Saur Sigrun, Frengen Jomar
Department of Physics, The Norwegian University of Science and Technology, N-7491 Trondheim, Norway.
Med Phys. 2008 Jul;35(7):3094-101. doi: 10.1118/1.2938522.
Film dosimetry using radiochromic EBT film in combination with a flatbed charge coupled device scanner is a useful method both for two-dimensional verification of intensity-modulated radiation treatment plans and for general quality assurance of treatment planning systems and linear accelerators. Unfortunately, the response over the scanner area is nonuniform, and when not corrected for, this results in a systematic error in the measured dose which is both dose and position dependent. In this study a novel method for background correction is presented. The method is based on the subtraction of a correction matrix, a matrix that is based on scans of films that are irradiated to nine dose levels in the range 0.08-2.93 Gy. Because the response of the film is dependent on the film's orientation with respect to the scanner, correction matrices for both landscape oriented and portrait oriented scans were made. In addition to the background correction method, a full dose uncertainty analysis of the film dosimetry procedure was performed. This analysis takes into account the fit uncertainty of the calibration curve, the variation in response for different film sheets, the nonuniformity after background correction, and the noise in the scanned films. The film analysis was performed for film pieces of size 16 x 16 cm, all with the same lot number, and all irradiations were done perpendicular onto the films. The results show that the 2-sigma dose uncertainty at 2 Gy is about 5% and 3.5% for landscape and portrait scans, respectively. The uncertainty gradually increases as the dose decreases, but at 1 Gy the 2-sigma dose uncertainty is still as good as 6% and 4% for landscape and portrait scans, respectively. The study shows that film dosimetry using GafChromic EBT film, an Epson Expression 1680 Professional scanner and a dedicated background correction technique gives precise and accurate results.

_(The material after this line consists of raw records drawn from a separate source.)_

(** With the emulator of the tests as host, serving the first request of a
    queue reads or writes the memory and queues the response; but the host reports
    the access of its own callback with [OnMemoryAccess], which throws away every
    other request that is queued. The server thread then finds the queue empty: of
    the requests that arrive together only the first is answered. *)
Theorem nested_access_loses_requests id r reqs rs memory i arrivals :
  servable can_allocate (id, r) -> quiet ((id, r) :: reqs) rs memory i -> in_memory memory r -> accesses r = true ->
  let (memory', res) := emulate memory (id, r) in
  exists i' i'', poll_request_reentrant arrivals i = Some (Ret (true, i')) /\
  quiet [] (enqueue rs res) memory' i' /\
  poll_request_reentrant arrivals i' = Some (Ret (false, i'')) /\ quiet [] (enqueue rs res) memory' i''.
Proof.
  intros Hs [H1 H2 H3 H4 H5 H6] Hin Hacc. apply Forall_cons in H4 as [_ H4].
  destruct (sq_pop_holds _ _ H3) as (q & Eq & Hq). cbn [head tail] in Eq, Hq.
  assert (quiet reqs rs memory (set_client_emu q i)) as Hquiet by by split.
  pose proof (reentrant_ok (id, r) arrivals _ _ _ _ Hs Hquiet Hin) as Hok. cbn [fst snd] in Hok. rewrite Hacc in Hok.
  destruct (emulate memory (id, r)) as [memory' res]. destruct Hok as (i' & E & Hi).
  pose proof Hi as [J1 J2 J3 J4 J5 J6]. destruct (sq_pop_holds _ _ J3) as (q' & Eq' & Hq').
  exists i', (set_client_emu q' i'). split; [unfold poll_request_reentrant; rewrite Eq; cbn [rbind]; by rewrite E|].
  split; [done|]. split; [unfold poll_request_reentrant; by rewrite Eq'|by split].
Qed.

(** The range of a request is checked by nobody: an access that ends after the
    emulator's memory copies from or to memory that is not the emulator's. *)
Lemma out_of_range_undefined id r reqs rs memory i arrivals :
  servable can_allocate (id, r) -> quiet reqs rs memory i -> accesses r = true -> ~ in_memory memory r ->
  HandleRequest_reentrant id r arrivals i = Some Undef.
Proof.
  intros [Hm Ha] Hq Hacc Hin. unfold HandleRequest_reentrant, accesses, Request.method_matches in *.
  cbn [snd] in *. destruct (Request.method (Request.base_packet r)) eqn:Em; try done.
  - destruct r as [|p| | |]; try done. cbn in Em, Hin. destruct (Ha Em) as [Hl Hc].
    cbn [Request.as_memory_read rbind]. unfold new_vector.
    destruct (Z.leb_spec (2 ^ 63) (Request.mr_length p)); [lia|]. rewrite Hc. cbn [rbind].
    pose proof (ReadMemory_quiet (Request.mr_address p) (Request.mr_length p) arrivals i _ _ _ Hq) as Hr.
    unfold copy_out in Hr. replace (_ <=? _) with false in Hr by lia. by rewrite Hr.
  - destruct r as [| |p| |]; try done. cbn in Hin. cbn [Request.as_memory_write rbind].
    pose proof (WriteMemory_quiet (Request.mw_address p) (Z.of_nat (length (Request.mw_data p))) (Request.mw_data p) arrivals
      i _ _ _ Hq) as Hw.
    unfold copy_in in Hw. replace (_ <=? _) with false in Hw by lia. by rewrite Hw.
Qed.

(** ** Frames *)

(** The random data of a frame. *)
Definition frame_data (rand_data : list bytes) : Prop :=
  length rand_data = 16%nat /\ Forall (fun d => length d = 16%nat) rand_data.

Lemma cpu_writes_quiet accesses i reqs rs memory :
  quiet reqs rs memory i -> length memory = Z.to_nat 65536 ->
  Forall (fun a => 0 <= fst a /\ fst a + access_size <= 65536 /\ length (snd a) = 16%nat) accesses ->
  exists i' memory', cpu_writes accesses i = Some (Ret i') /\ length memory' = Z.to_nat 65536 /\
  quiet (match accesses with [] => reqs | _ => [] end) rs memory' i'.
Proof.
  intros Hq Hlen Ha. revert i reqs memory Hq Hlen.
  induction Ha as [|[addr data] accesses (H1 & H2 & H3) _ IH]; intros i reqs memory Hq Hlen; [by exists i, memory|].
  cbn [cpu_writes fst snd] in *. pose proof (WriteMemory_quiet addr access_size data [] i _ _ _ Hq) as Hw.
  unfold copy_in in Hw. unfold access_size in *. replace (_ <=? _) with true in Hw by lia.
  destruct Hw as (i1 & -> & Hq1). cbn [rbind].
  destruct (IH i1 _ _ Hq1) as (i' & memory' & E & Hl & Hq').
  { rewrite !length_app, !length_take, length_drop. lia. }
  exists i', memory'. split; [done|]. split; [done|]. by destruct accesses.
Qed.

Lemma cpu_reads_quiet addrs i reqs rs memory :
  quiet reqs rs memory i -> length memory = Z.to_nat 65536 ->
  Forall (fun a => a + access_size <= 65536) addrs ->
  exists i', cpu_reads addrs i = Some (Ret i') /\ quiet (match addrs with [] => reqs | _ => [] end) rs memory i'.
Proof.
  intros Hq Hlen Ha. revert i reqs Hq.
  induction Ha as [|addr addrs H _ IH]; intros i reqs Hq; [by exists i|].
  cbn [cpu_reads]. pose proof (ReadMemory_quiet addr access_size [] i _ _ _ Hq) as Hr.
  unfold copy_out in Hr. unfold access_size in *. replace (_ <=? _) with true in Hr by lia.
  destruct Hr as (i1 & -> & Hq1). cbn [rbind]. destruct (IH i1 _ Hq1) as (i' & E & Hq').
  exists i'. split; [done|]. by destruct addrs.
Qed.

Lemma frame_quiet rand_data e reqs rs memory :
  quiet reqs rs memory (emurpc e) -> length memory = Z.to_nat 65536 -> frame_data rand_data ->
  exists e' memory', rbind (RunCPU rand_data e) AdvanceFrame = Some (Ret e') /\ length memory' = Z.to_nat 65536 /\
  quiet [] rs memory' (emurpc e') /\ frame_count e' = wrap 32 (frame_count e + 1).
Proof.
  intros Hq Hlen [Hd Hd16]. unfold RunCPU.
  assert (Forall (fun a => 0 <= a /\ a + access_size <= 65536) cpu_addresses) as Haddr.
  { apply Forall_forall. intros a Ha. apply list_elem_of_In, in_map_iff in Ha as (k & <- & Hk%in_seq).
    unfold access_size. lia. }
  destruct (cpu_writes_quiet (zip cpu_addresses rand_data) (emurpc e) _ _ _ Hq Hlen) as (i1 & memory' & -> & Hl & Hq1).
  { pose proof (proj1 (Forall_forall _ _) Haddr) as Ha. pose proof (proj1 (Forall_forall _ _) Hd16) as H16.
    apply Forall_forall. intros [a d] Hin. cbn. split; [apply Ha|split; [apply Ha|apply H16]];
      by eauto using elem_of_zip_l, elem_of_zip_r. }
  cbn [rbind]. destruct (cpu_reads_quiet cpu_addresses i1 _ _ _ Hq1 Hl) as (i2 & -> & Hq2).
  { eapply Forall_impl; [exact Haddr|]. intros a Ha. apply Ha. }
  cbn [rbind]. unfold AdvanceFrame, OnFrameEnd. cbn [emurpc].
  destruct (timing_quiet Request.FrameEnd [] i2 _ _ _ Hq2) as (i3 & -> & Hq3). cbn [rbind frame_count].
  eexists _, memory'. by repeat split; try apply Hq3.
Qed.

(** Running the emulator ends, counts its frames modulo 2^32 and keeps the
    size of the memory; but the first access of the first frame already throws
    away every request that the server thread has not taken from the queue. A test
    that sends a request and runs a frame waits for a response that may never
    come. *)
Theorem Run_discards frames e reqs rs memory :
  quiet reqs rs memory (emurpc e) -> length memory = Z.to_nat 65536 -> u32 (frame_count e) -> Forall frame_data frames ->
  exists e' memory', Run frames e = Some (Ret e') /\ length memory' = Z.to_nat 65536 /\
  quiet (match frames with [] => reqs | _ => [] end) rs memory' (emurpc e') /\
  frame_count e' = wrap 32 (frame_count e + Z.of_nat (length frames)).
Proof.
  intros Hq Hlen Hc Hf. revert e reqs memory Hq Hlen Hc.
  induction Hf as [|rand_data frames Hd _ IH]; intros e reqs memory Hq Hlen Hc.
  - exists e, memory. rewrite Z.add_0_r, wrap_small by done. done.
  - cbn [Run]. destruct (frame_quiet rand_data e _ _ _ Hq Hlen Hd) as (e1 & memory1 & -> & Hl1 & Hq1 & Hc1).
    cbn [rbind]. destruct (IH e1 _ _ Hq1 Hl1) as (e' & memory' & E & Hl & Hq' & Hc').
    { rewrite Hc1. by apply (wrap_range 32). }
    exists e', memory'. split; [done|]. split; [done|]. split; [by destruct frames|].
    rewrite Hc', Hc1. cbn [length]. unfold wrap. rewrite Zplus_mod_idemp_l. f_equal. lia.
Qed.

(** On the memory: a read of what a write wrote, and of other addresses. *)
Lemma emulate_read_after_write id id' w p memory :
  Request.method (Request.mw_packet w) = Request.Method.MemoryWrite ->
  Request.method (Request.mr_packet p) = Request.Method.MemoryRead ->
  0 <= Request.mw_address w -> 0 <= Request.mr_address p -> 0 <= Request.mr_length p ->
  in_memory memory (Request.AMemoryWrite w) -> in_memory memory (Request.AMemoryRead p) ->
  let memory' := fst (emulate memory (id, Request.AMemoryWrite w)) in
  let answer data := Some (id', Response.AMemoryRead (Response.new_memory_read (Request.id (Request.mr_packet p)) data)) in
  (Request.mr_address p = Request.mw_address w -> Request.mr_length p = Z.of_nat (length (Request.mw_data w)) ->
    emulate memory' (id', Request.AMemoryRead p) = (memory', answer (Request.mw_data w))) /\
  (Request.mr_address p + Request.mr_length p <= Request.mw_address w \/
    Request.mw_address w + Z.of_nat (length (Request.mw_data w)) <= Request.mr_address p ->
    snd (emulate memory' (id', Request.AMemoryRead p)) = snd (emulate memory (id', Request.AMemoryRead p))) /\
  length memory' = length memory.
Proof.
  destruct w as [pw aw data], p as [pp ap lp]. cbn. intros -> -> Haw Hap Hlp Hw Hp. cbn [fst snd].
  set (n := length data) in *.
  assert (length (take (Z.to_nat aw) memory) = Z.to_nat aw) as Ltake by (rewrite length_take; lia).
  split; [|split].
  - intros -> ->. rewrite drop_app_length', take_app_length' by lia. done.
  - intros H. do 4 f_equal. destruct H as [Hb|Ha].
    + rewrite drop_app_le, take_app_le by (rewrite ?length_drop; lia).
      rewrite !take_drop_commute, take_take. do 2 f_equal. lia.
    + rewrite app_assoc, drop_app_ge by (rewrite length_app; lia). rewrite drop_drop. do 2 f_equal.
      rewrite length_app. lia.
  - rewrite !length_app, length_drop. lia.
Qed.
(** After a memory_write has been served, a memory_read of the same range is
    answered with the data written, and one of other addresses with what was there
    before; the write does not change the size of the memory. *)
Theorem read_after_write id id' w p reqs rs memory i arrivals arrivals' :
  servable can_allocate (id, Request.AMemoryWrite w) -> servable can_allocate (id', Request.AMemoryRead p) ->
  Request.method (Request.mw_packet w) = Request.Method.MemoryWrite ->
  Request.method (Request.mr_packet p) = Request.Method.MemoryRead ->
  0 <= Request.mw_address w -> 0 <= Request.mr_address p -> 0 <= Request.mr_length p ->
  in_memory memory (Request.AMemoryWrite w) -> in_memory memory (Request.AMemoryRead p) ->
  quiet reqs rs memory i ->
  exists i1 i2 memory' data,
  HandleRequest_reentrant id (Request.AMemoryWrite w) arrivals i = Some (Ret i1) /\
  HandleRequest_reentrant id' (Request.AMemoryRead p) arrivals' i1 = Some (Ret i2) /\
  quiet [] (enqueue (enqueue rs
      (Some (id, Response.AMemoryWrite (Response.new_memory_write (Request.id (Request.mw_packet w))))))
      (Some (id', Response.AMemoryRead (Response.new_memory_read (Request.id (Request.mr_packet p)) data)))) memory' i2 /\
  length memory' = length memory /\
  (Request.mr_address p = Request.mw_address w -> Request.mr_length p = Z.of_nat (length (Request.mw_data w)) ->
     data = Request.mw_data w) /\
  (Request.mr_address p + Request.mr_length p <= Request.mw_address w \/
    Request.mw_address w + Z.of_nat (length (Request.mw_data w)) <= Request.mr_address p ->
     data = take (Z.to_nat (Request.mr_length p)) (drop (Z.to_nat (Request.mr_address p)) memory)).
Proof.
  intros Hsw Hsp Hmw Hmp Haw Hap Hlp Hw Hp Hq.
  destruct (emulate_read_after_write id id' w p memory Hmw Hmp Haw Hap Hlp Hw Hp) as (Hsame & Hother & Hlen).
  pose proof (reentrant_ok (id, Request.AMemoryWrite w) arrivals _ _ _ _ Hsw Hq Hw) as H1.
  unfold emulate, accesses in *. cbn [fst snd Request.base_packet] in *. rewrite Hmw, Hmp in *. cbn [fst snd] in *.
  destruct H1 as (i1 & E1 & Hq1).
  pose proof (reentrant_ok (id', Request.AMemoryRead p) arrivals' _ _ _ _ Hsp Hq1) as H2.
  unfold emulate, accesses, in_memory in *. cbn [fst snd Request.base_packet] in *. rewrite Hmp in *.
  destruct H2 as (i2 & E2 & Hq2); [lia|].
  exists i1, i2. eexists _, _. split; [done|]. split; [done|]. split; [exact Hq2|]. split; [lia|]. split.
  - intros Ha Hl. specialize (Hsame Ha Hl). by injection Hsame.
  - intros H. specialize (Hother H). by injection Hother.
Qed.
End Emulator.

For the purpose of dosimetric verification, the calculated dose distribution can be compared with the film-measured dose distribution using a dose constraint of 4% (relative to the measured dose) for doses between 1 and 3 Gy. At lower doses, the dose constraint must be relaxed.
使用放射变色EBT胶片结合平板电荷耦合器件扫描仪进行胶片剂量测定,对于调强放射治疗计划的二维验证以及治疗计划系统和直线加速器的一般质量保证而言,都是一种有用的方法。不幸的是,扫描仪区域的响应是不均匀的,若不进行校正,这会导致测量剂量出现系统误差,该误差既与剂量有关,也与位置有关。在本研究中,提出了一种新的背景校正方法。该方法基于减去一个校正矩阵,这个矩阵是基于对在0.08 - 2.93 Gy范围内九个剂量水平进行照射的胶片扫描得到的。由于胶片的响应取决于胶片相对于扫描仪的方向,因此制作了横向扫描和纵向扫描的校正矩阵。除了背景校正方法外,还对胶片剂量测定程序进行了完整的剂量不确定度分析。该分析考虑了校准曲线的拟合不确定度、不同胶片片的响应变化、背景校正后的不均匀性以及扫描胶片中的噪声。对尺寸为16×16 cm、批号相同的胶片进行分析,所有照射均垂直于胶片进行。结果表明,对于横向和纵向扫描,2 Gy处的2σ剂量不确定度分别约为5%和3.5%。随着剂量降低,不确定度逐渐增加,但在1 Gy时,横向和纵向扫描的2σ剂量不确定度分别仍高达6%和4%。该研究表明,使用GafChromic EBT胶片、爱普生Expression 1680专业扫描仪和专用背景校正技术进行胶片剂量测定可得到精确准确的结果。为了进行剂量验证,对于1至3 Gy之间的剂量,可使用4%(相对于测量剂量)的剂量约束,将计算得到的剂量分布与胶片测量的剂量分布进行比较。在较低剂量下,剂量约束必须放宽。